Comparison of scenario Drop_5 with the other scenarios using common clips
Scenario Drop_5, with an average bitrate of 4171 kbps, and with six segments at the highest quality level and one at the lowest quality, has two clips in common with each of the other scenarios in the first super group. Considering Drop_5 has a much higher average bitrate than the other scenarios, it is not surprising that it achieves higher MOS in many cases. The exceptions are of most interest. There is no significant difference with UnstableHigh_1, where all segments are at the second highest quality and the average bitrate equals 2400 kbps. UnstableHigh_3 with FormulaOne_1 has similar MOS, but much lower MOS for Basketball_2, while UnstableLow_1 with an average bitrate of only 800 kbps and all segments at the second lowest quality achieves only slightly lower MOS. This suggests that the benefit in Drop_5 of having six segments at the highest quality, is lost by having one segment at the lowest quality, and that more effective use of bandwidth could be made by having all segments at the same quality, even if it would result in lower average bitrate.
Comparison of scenarios Spike_1–5 and UnstableHigh_1–3 using the common clip FormulaOne_1
Each scenario in group UnstableHigh had an average bitrate of about 2400 kbps, while those in group Spike had average bitrates in the range of 400 to 1028 kbps. Compared to the scenarios in group Spike, UnstableHigh_1 with all segments at the second highest quality, used the higher bitrate to achieve higher MOS, UnstableHigh_2, with quality varying every segment between the lowest and highest quality, achieved lower MOS than all of the scenarios of group Spike despite having a much higher bitrate, although the difference in MOS was statistically significant in only three of the five scenarios. This suggests that delivering large variations of quality is an inefficient use of bandwidth.

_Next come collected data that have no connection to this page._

Definition rpc_get_block (req : JsonRpcRequest) (state : AppState Tr)
    : res unit (option Value * option JsonRpcError) :=
  match first_param (rq_params req) ≫= as_u64 with
  | Some h =>
      match get_block h (as_db state) with
      | Ok (Some block) => rpc_ok (block_response_value (block_response block))
      | Ok None => rpc_err (-32001) ("Block not found at height " +:+ pretty h)
      | Err e => rpc_err (-32603) ("Internal error: " +:+ display_db_error e)
      | Panic => Panic
      end
  | None => rpc_err (-32602) "Invalid params: expected [height]"
  end.

Definition rpc_get_transaction (req : JsonRpcRequest) (state : AppState Tr)
    : res unit (option Value * option JsonRpcError) :=
  match first_param (rq_params req) ≫= as_str with
  | Some h =>
      match get_transaction h (as_db state) with
      | Ok (Some tx) => rpc_ok (transaction_response_value (transaction_response tx))
      | Ok None => rpc_err (-32001) ("Transaction not found: " +:+ h)
      | Err e => rpc_err (-32603) ("Internal error: " +:+ display_db_error e)
      | Panic => Panic
      end
  | None => rpc_err (-32602) "Invalid params: expected [hash]"
  end.

Definition quoted (s : string) : string :=
  let q := String (Ascii.ascii_of_nat 34) EmptyString in q +:+ s +:+ q.

Definition invalid_request_message : string := "Invalid Request: jsonrpc must be " +:+ quoted "2.0".

Definition rpc_handler (req : JsonRpcRequest) (state : AppState Tr) : res unit JsonRpcResponse :=
  if negb (bool_decide (rq_jsonrpc req = "2.0")) then
    Ok (mkRpcResponse "2.0" None (Some (mkRpcError (-32600) invalid_request_message None)) (rq_id req))
  else
    out ← (if bool_decide (rq_method req = "nova_blockHeight") then
             h ← current_height state; rpc_ok (JNumber h)
           else if bool_decide (rq_method req = "nova_peerCount") then rpc_ok (JNumber (as_peer_count state))
           else if bool_decide (rq_method req = "nova_networkId") then rpc_ok (JString (as_network state))
           else if bool_decide (rq_method req = "nova_version") then rpc_ok (JString (as_version state))
           else if bool_decide (rq_method req = "nova_getBlock") then rpc_get_block req state
           else if bool_decide (rq_method req = "nova_getTransaction") then rpc_get_transaction req state
           else rpc_err (-32601) ("Method not found: " +:+ rq_method req));
    Ok (mkRpcResponse "2.0" out.1 out.2 (rq_id req)).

Comparison of scenarios Spike_1–5 and UnstableLow_1–3 using the common clip Tennis_1
Each of the scenarios in group UnstableLow had an average bitrate of about 800 kbps, while those in group Spike had average bitrates in the range of 400 to 1028 kbps. From group UnstableLow, only UnstableLow_1 with constant quality at the second lowest level achieved consistent statistically significant improvements over the scenarios of group Spike with all segments at the lowest quality except the middle one at higher quality. This suggests that consistent quality, even at the second lowest level, is preferred to variable quality. UnstableLow_2–3 suggested some benefit from having fewer segments at the lowest quality level.

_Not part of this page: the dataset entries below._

(** The key is in nobody's way. *)
Lemma clear_way_key q f (d d' : Disk Tr) :
  length (components q) = 1%nat -> is_absolute q = false ->
  dk_files d' = <[components key_path := f]> (dk_files d) ->
  clear_way (path_join data_dir q) d -> clear_way (path_join data_dir q) d'.
Proof.
  intros Hq Ha Hd. unfold clear_way. rewrite !Forall_forall. intros Hw x Hx. rewrite Hd, lookup_insert_ne; [by apply Hw|].
  intros <-. apply prefixes_length in Hx. rewrite key_components, components_join, !length_app, Hq in Hx by done. cbn in Hx. lia.
Qed.

(** A directory initialized once: a node started on it has the identity that was reported
    and, in a fresh directory, a chain with the genesis block; and it is not initialized
    again unless that is forced. *)
Theorem init_then_run home fresh args (d : Disk Tr) :
  (forall c, fault c = None) -> resolve_data_dir home (ia_data_dir args) = data_dir -> components data_dir <> [] ->
  path_exists key_path d = false ->
  clear_way db_path d -> clear_way (path_join data_dir "keys") d -> clear_way (path_join data_dir "config") d ->
  dk_dbs d !! components db_path = None ->
  exists report d', init_node fault umask home fresh args d = (Ok report, d') /\
    ir_public_key report = pk_to_hex (public_key fresh) /\
    (forall other, exists kp, run_keypair fault umask false other data_dir d' = (Ok kp, d') /\
       pk_to_hex (public_key kp) = ir_public_key report) /\
    (exists db d'', run_open_db fault false data_dir d' = (Ok db, d'') /\ dk_files d'' = dk_files d' /\
       get_latest_block_height db = Ok (Some 0) /\ get_block 0 db = Ok (Some genesis)) /\
    (forall other net, init_node fault umask home other (mkInitArgs (ia_data_dir args) net false) d' =
       (Err ["data directory already initialized at " +:+ data_dir +:+ ". Use --force to overwrite."]%string, d')).
Proof.
  intros Hf Hdir Hne Hn Hw1 Hw2 Hw3 Hdb.
  destruct (put_block_tip genesis (open_temporary : NovaDB Tr) ∅ open_temporary_inv) as (db' & Hp & _ & Hl & Hg); [done|].
  destruct (init_runs home fresh args d db' (Ok tt) 0) as (d' & Hinit & Hfiles & Hdbs & _ & Hroot); try done.
  { by rewrite Hn, andb_false_r. }
  { unfold path_exists in Hn. apply orb_false_iff in Hn as [_ Hn]. by apply bool_decide_eq_false in Hn. }
  { rewrite Hdb. unfold initialize_genesis. cbn [fst snd default]. by rewrite open_temporary_height, Hp. }
  assert (dk_files d' !! components key_path = Some (mkFile (hex_encode (secret_key_bytes fresh)) 384)) as Hkey
    by (by rewrite Hfiles, lookup_insert_eq).
  eexists _, d'. split; [exact Hinit|]. split; [done|]. split_and!.
  - intros other. destruct (key_text_loads fresh) as (kp & Hkp & Hpk & _). exists kp.
    unfold run_keypair. rewrite (load_existing other d' _ (Hf _) Hkey). cbn [f_text]. rewrite Hkp. by rewrite Hpk.
  - eexists db', _. split; [|split; [|split; [exact Hl|exact Hg]]].
    + unfold run_open_db, mbind, M_bind. fold db_path. unfold with_context, map_err.
      rewrite create_dir_all_ok by (apply Hf || by eapply clear_way_key). cbn [map_err_res].
      unfold open_db, io. rewrite Hf. unfold get, put, mbind, M_bind. cbn [with_dirs dk_dbs].
      rewrite Hdbs, lookup_insert_eq. reflexivity.
    + done.
  - intros other net. unfold init_node, get, mbind, M_bind. cbn [ia_data_dir ia_force]. rewrite Hdir. fold key_path.
    assert (path_exists key_path d' = true) as -> by (unfold path_exists; rewrite Hkey; by rewrite bool_decide_true by eauto).
    assert (path_exists data_dir d' = true) as ->; [|done].
    unfold path_exists. apply orb_true_iff. right. by apply bool_decide_eq_true, Hroot.
Qed.

(** [--force] replaces the key and nothing else: the chain of the directory survives it,
    and the next start is a new validator on the old chain. *)
Theorem force_keeps_chain home fresh args (d : Disk Tr) db h :
  (forall c, fault c = None) -> resolve_data_dir home (ia_data_dir args) = data_dir -> ia_force args = true ->
  components key_path ∉ dk_dirs d ->
  clear_way db_path d -> clear_way (path_join data_dir "keys") d -> clear_way (path_join data_dir "config") d ->
  dk_dbs d !! components db_path = Some db -> get_latest_block_height db = Ok (Some h) ->
  exists report d', init_node fault umask home fresh args d = (Ok report, d') /\ dk_dbs d' = dk_dbs d /\
    forall other, exists kp, run_keypair fault umask false other data_dir d' = (Ok kp, d') /\
      public_key kp = public_key fresh.
Proof.
  intros Hf Hdir Hforce Hk Hw1 Hw2 Hw3 Hdb Hh.
  destruct (init_runs home fresh args d db (Ok tt) h) as (d' & Hinit & Hfiles & Hdbs & _); try done.
  { by rewrite Hforce, andb_false_r. }
  { rewrite Hdb. unfold initialize_genesis. cbn [fst snd from_option id]. by rewrite Hh. }
  eexists _, d'. split; [exact Hinit|]. split; [rewrite Hdbs; by apply insert_id|].
  intros other. destruct (key_text_loads fresh) as (kp & Hkp & Hpk & _). exists kp. split; [|done].
  unfold run_keypair. rewrite (load_existing other d' (mkFile (hex_encode (secret_key_bytes fresh)) 384) (Hf _));
    [|by rewrite Hfiles, lookup_insert_eq]. cbn [f_text]. by rewrite Hkp.
Qed.
End StartupProofs.

(** ** The status command *)

(** [u16::from_str] and [u64::from_str]: an optional plus sign and decimal digits. *)
Fixpoint uint_digits (max acc : Z) (s : string) : res string Z :=
  match s with
  | EmptyString => Ok acc
  | String a s' =>
      let c := Z.of_N (N_of_ascii a) in
      ensure ((48 <=? c) && (c <=? 57)) else "invalid digit found in string"%string;
      ensure (acc * 10 + (c - 48) <=? max) else "number too large to fit in target type"%string;
      uint_digits max (acc * 10 + (c - 48)) s'
  end.

Definition parse_uint (max : Z) (s : string) : res string Z :=
  match s with
  | EmptyString => Err "cannot parse integer from empty string"%string
  | String "+" EmptyString | String "-" EmptyString => Err "invalid digit found in string"%string
  | String "+" s' => uint_digits max 0 s'
  | _ => uint_digits max 0 s
  end.

Definition parse_u16 (s : string) : res string Z := parse_uint 65535 s.

Record Url := mkUrl { url_host : string; url_port : option Z; url_path : string }.

(** [str::find] and [str::rfind] of a character, as the parts before and after it. *)
Fixpoint cut_first (c : ascii) (s : string) : option (string * string) :=
  match s with
  | EmptyString => None
  | String a s' =>
      if (a =? c)%char then Some (EmptyString, s')
      else match cut_first c s' with Some (p, q) => Some (String a p, q) | None => None end
  end.

Fixpoint cut_last (c : ascii) (s : string) : option (string * string) :=
  match s with
  | EmptyString => None
  | String a s' =>
      match cut_last c s' with
      | Some (p, q) => Some (String a p, q)
      | None => if (a =? c)%char then Some (EmptyString, s') else None
      end
  end.

Definition url_from_str (s : string) : res string Url :=
  let rest := match strip_prefix "http://" s with
              | Some r => r
              | None => match strip_prefix "https://" s with Some r => r | None => s end
              end in
  let '(authority, path) :=
    match cut_first "/" rest with
    | Some (a, p) => (a, String "/" p)
    | None => (rest, "/"%string)
    end in
  match cut_last ":" authority with
  | Some (host, port) =>
      p ← map_err_res (fun e => "bad port: " +:+ e)%string (parse_u16 port);
      Ok (mkUrl host (Some p) path)
  | None => Ok (mkUrl authority None path)
  end.

(** [trim_end_matches('/')] *)
Fixpoint trim_slashes (s : string) : string :=
  match s with
  | EmptyString => EmptyString
  | String a s' =>
      match trim_slashes s' with
      | EmptyString => if (a =? "/")%char then EmptyString else String a EmptyString
      | t => String a t
      end
  end.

Comparison of scenarios UnstableHigh_1–3 and UnstableLow_1–3 using the common clip Basketball_2
The average bitrate of clips in group UnstableHigh is about 2400 kbps, and in group UnstableLow about 800 kbps. The first scenario in each group has constant quality, and statistically significantly higher MOS than the other scenarios in the same group, again suggesting that consistent quality is an efficient use of bandwidth. The other scenarios in group UnstableHigh, with high magnitude variations in quality, show little benefit in terms of MOS over the other scenarios in group UnstableLow, with variations of lower magnitude, despite having about three times the average bitrate. This suggests that large variations in quality cause lower MOS, even when the average bitrate is higher. And UnstableLow_1 with consistent quality encoded at 800 kbps significantly outperforms UnstableHigh_2 with large variations in quality requiring three times the bandwidth.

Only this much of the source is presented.